Monday, February 14, 2005

morgenstraich.

at 4am, the bells toll, and the lights go out and the crowd cheers, once, and it will be the only time the crowd is loud, all night.
the morgenstraich in basel, it's magical.

till and i drove out to basel in heavy snow, leaving at 2:30am, thinking we'd have to turn around before we get to the a5, because the view sucks: looking at the windshield is like looking into a washing machine of snow. driving 80 is the max.
but strangely the snowfall lessens the further we get south, the view gets better, and soon enough we're cruising south.
till jokes it's because the swiss got better connection to the weather gods. i joke that they simply got a deal with them to not waste that snow somewhere where you can't ski.
we talk, as we always do, till and i, and it's all fine.

just before 3am, we turn on the radio, joe cocker sings "you can leave your hat on", and in that instant i hope a woman is stripping for her lover in heitersheim or any other boring little breisgau town for that matter, just because of it.
the road info tells us that all is fine on the a5 and up in schleswig-holstein, too (does germany shrink at night?), and the lone moderator on swr1 announces that bill clinton won a grammy for the audiobook of his memoir, and the way he says the word "memoir", you know he thinks about cigars and blowjobs and stains on dresses.

we drive through weil, and yes, we take yet another route than last time, end up at yet another border crossing, this is the end of the eurpean union, and weirdly enough, it's just right, that one, the guards on patrol are superkind this time, no evil questions, a quick look into the papers and a goodbye-have-fun and we're past them, and at the badischer bahnhof, in a parking lot, in the crowds, in the tram and in the crowds, heading downtown.

i've never seen anything like it.
the city is packed, people are heading there from all directions, young, old, dresed up or not, but the mood is quietly excited. celebratory. magical. it's not like any other large crowd i've been in.

carnival groups, "cliques" as they say in basel, are meeting up, hidden in costumes and masks, holding lanterns yet to be lit.

the crowd is calm. there is no pushing. no shoving. no screaming. no evil drunks. not a moment of discomfort. a little bit of a pot smell every once in a while, but we're in switzerland, so what. we're past the cathedral, down the pedestrian mall and on the market square by 8minutes to 4. what i'm supposed to expect, i don't know.

at 4am, all the bells in the city toll. all(!) lights go out. the crowd cheers.

and then the drummers and pipers start and the lanterns are being lit, and the cliques start moving through the packed streets, holding up their lanterns, displaying beautiful, funny, satirical, ugly, critical, political, artistic giant themed-lanterns.

it's beautiful. all of it is beautiful, breathtakingly beautiful.
i usually hate these kinds of things, large crowds, rituals, costumes, but this is different. the mood is different. the feel is, too.

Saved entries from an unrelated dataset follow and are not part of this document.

(* ===== verification/Harness.v ===== *)
(** * Harness: the deterministic cluster

    Translation of [DeterministicCluster] of [include/detlog/cluster.hpp] and
    [src/cluster.cpp]: every node runs [RaftNode], its messages pass through the
    wire codec and the simulated network, and a batch it persists is a WAL frame
    that is written and flushed on its simulated device. *)

From S2P Require Import Prelude Model StateMachine RaftTypes Raft RaftSpec Bytes Codec Wal WalRecovery.
From S2P Require Import Pcg SimQueue Simulator SimTrace HarnessTypes.
#[local] Open Scope string_scope.
#[local] Open Scope list_scope.
#[local] Open Scope N_scope.

(** ** Trace and replies *)

Definition c_now (c : Impl) : Tick := now (im_simulator c).

Definition push_trace (r : Reports) (t : ClusterTraceRecord) (truncated : bool) : Reports :=
  mkReports (rp_next_client_token r) (rp_client_replies r) (rp_semantic_trace r ++ [t]) truncated
    (rp_reply_retention_saturated r) (rp_simulator_trace_offset r)
    (add64 (rp_next_trace_sequence r) 1).

(** [Impl::record]. *)
Definition record (c : Impl) (source : ClusterTraceSource) (kind : string) (node peer : NodeId)
    (term : Term) (index : LogIndex) (token bytes : N) (detail : string) : Impl :=
  let r := im_reports c in
  let limit := cc_max_semantic_trace_records (im_config c) in
  if rp_semantic_trace_truncated r then c
  else if limit =? 0 then
    set_reports c (mkReports (rp_next_client_token r) (rp_client_replies r) (rp_semantic_trace r) true
      (rp_reply_retention_saturated r) (rp_simulator_trace_offset r) (rp_next_trace_sequence r))
  else if limit - 1 <=? N.of_nat (length (rp_semantic_trace r)) then
    set_reports c (push_trace r
      (mkClusterTraceRecord (c_now c) (rp_next_trace_sequence r) source_adapter "trace_saturated"
         0 0 0 0 0 0 "semantic trace retention bound reached") true)
  else
    set_reports c (push_trace r
      (mkClusterTraceRecord (c_now c) (rp_next_trace_sequence r) source kind node peer term index
         token bytes detail) false).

i stand in the large and strangely quiet crowd on market square, paralysed by the beauty of it all, by the ritual, by the snow that's still falling lightly, by the happiness i feel, by the longing i feel.
i feel like a beacon of calm and happiness and sweet pain in this night of strange drums and pipes music and lights and and masks and costumes.
i could cry.

we stand in one spot for a good long while, till and i, before we realise that what you do is follow cliques here and there, going to different spots in the inner city, so that you don't miss out on any. we're always admiring the lights and the mood and the costume, cliques of kids, of teenagers of adults, and the behaviour of the crowd.
we end up in the middle of barfüsser square, being surrounded by moving cliques on all sides, moving from gerbergasse to freie strasse or up the square. from where we stand, a bit higher up, you can see in all directions, and it's wonderful, all those lanterns and lights and strange music and costume.
till and i, we don't talk much beyond "wow, this is awesome. fucking awesome."
i wish i had a camera, but i don't. i borrow till's for three or four shots before he thinks i'm overdoing it (typical flickr-ite, me).
i take mental pictures.
i can not describe them.

by 6am, we're both cold and exhausted, even though i'm sure i could stay till the end of the night, but we sit in front of the kunstmuseum sharing tea and cake and then head to the tram and the parking lot and the car ("caro, you're the only woman i know who's got a sense of getting around places.") and then through riehen and weil to the a5, and it has stopped snowing and there's classical music on the radio and a french chanson station, too, and i get sleepy and fall asleep and then we're in freiburg, it's 7am, and i walk through the awaking city, close the shutters, get out of my clothes and only realise then that i'm freezing, really freezing, and tired, and that it was good to head home even though i didn't want to. and then i go to bed. at 7am.

basler morgenstraich 2005.
it was the first, not the last time.